When this category is the right call

  • Founders raising or fundraising-curious — keeping warm with 100+ investors over 18 months is a personal-CRM-shaped problem.
  • Executives and operators with deep professional networks — board members, advisors, peers across companies, ex-colleagues worth staying in touch with.
  • Investors and VCs — every angel and partner I know runs some flavor of personal CRM (most use Notion or Airtable; the dedicated tools above are 10× better).
  • Freelancers and consultants managing 30–200 client and prospect relationships across years.
  • Journalists, recruiters, and BD people whose entire job is relationships at scale.

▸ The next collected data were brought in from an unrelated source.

Lemma layout_issues_unplaced s :
  nest_ok stock instances s -> 0 <= ss_quantity stock ->
  Forall (fun i => is_code i = "NESTING_UNPLACED")
    (validate_layout (layout_of_state stock s) instances).
Proof.
  intros [_ _ P Ap Ids] Hq. unfold validate_layout.
  set (placements := sort_by layout_cmp (ns_placements s)).
  change (nl_stock (layout_of_state stock s)) with stock.
  change (nl_placements (layout_of_state stock s)) with placements.
  change (nl_unplaced_instance_ids (layout_of_state stock s)) with (sort_strings (ns_unplaced s)).
  assert (placements ≡ₚ ns_placements s) as E by apply sort_by_perm.
  assert (NoDup (map np_instance_id placements)) as Np.
  { rewrite E. rewrite <- Ids in Hids. by apply NoDup_app in Hids as (? & _ & _). }
  assert (sheet_count_issue (layout_of_state stock s) = []) as ->.
  { unfold sheet_count_issue. cbn [nl_stock nl_used_sheet_count]. fold placements.
    assert (1 + maxZ (-1) (map np_sheet_index placements) <= ss_quantity stock) as B.
    { destruct (decide (map np_sheet_index placements = [])) as [->|N]; [cbn; lia|].
      pose proof (maxZ_in (-1) _ N) as (p & -> & Hp)%list_elem_of_fmap. rewrite E in Hp.
      destruct (P p Hp) as (i & _ & Pl). pose proof (pf_sheet _ _ _ Pl). lia. }
    unfold issue_if. by rewrite (proj2 (Z.ltb_ge _ _)). }
  rewrite placements_clean; [|intros p Hp; rewrite E in Hp; by apply P|done|intros; apply not_elem_of_empty].
  rewrite all_overlap_nil by (eapply pairwise_perm;
    [intros ? ?; apply apart_sym | symmetry; apply sort_by_perm | done]).
  assert (accounting_issue (map pi_instance_id instances)
    (list_to_set (rev (map np_instance_id placements)) ∪ ∅) (remove_dups (sort_strings (ns_unplaced s))) = [])
    as ->.
  { unfold accounting_issue, issue_if.
    rewrite (proj2 (py_set_eq_spec _ _)); [done|]. intros x.
    rewrite list_elem_of_filter, !elem_of_remove_dups. unfold sort_strings.
    rewrite elem_of_sort_by, <- Ids, elem_of_app, <- E, elem_of_union, elem_of_list_to_set.
    rewrite <- Permutation_rev. rewrite <- Ids, <- E in Hids. apply NoDup_app in Hids as (_ & D & _).
    pose proof (not_elem_of_empty (C := gset string) x). naive_solver. }
  rewrite !app_nil_l. apply Forall_forall. intros i Hi%elem_of_sort_by.
  by apply list_elem_of_fmap in Hi as (x & -> & _).
Qed.
End Check.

If you're already on a sales CRM at work (HubSpot, Salesforce, Pipedrive), don't try to make it your personal CRM too — keep them separate. The shapes are different and the cross-pollination creates more friction than it saves.

Pricing snapshot

Dex Premium $12/mo, Pro $20/mo. Cloze Pro $13.33/mo, Business Silver $21/mo, Gold $29.99/mo. Folk Free for individuals (1,000 contacts), Standard $20/seat, Premium $40/seat. Nimble Business $24.90/seat. Capsule Free up to 250 contacts; Starter $18/seat, Growth $36, Advanced $54. Attio Free up to 3 seats; Plus $34/seat. For a single individual, Dex Premium ($12/mo) or Folk Free are the highest-leverage starting points.

Trial advice

Don't try to migrate your entire address book on day one. Pick the 25 most important relationships in your life right now, set keep-in-touch cadences for each, and use the CRM for two weeks. If you find yourself opening it daily — and reaching out to people you wouldn't have otherwise — you've found the right tool. If it sits unused after a week, it was the wrong tool, not a willpower problem.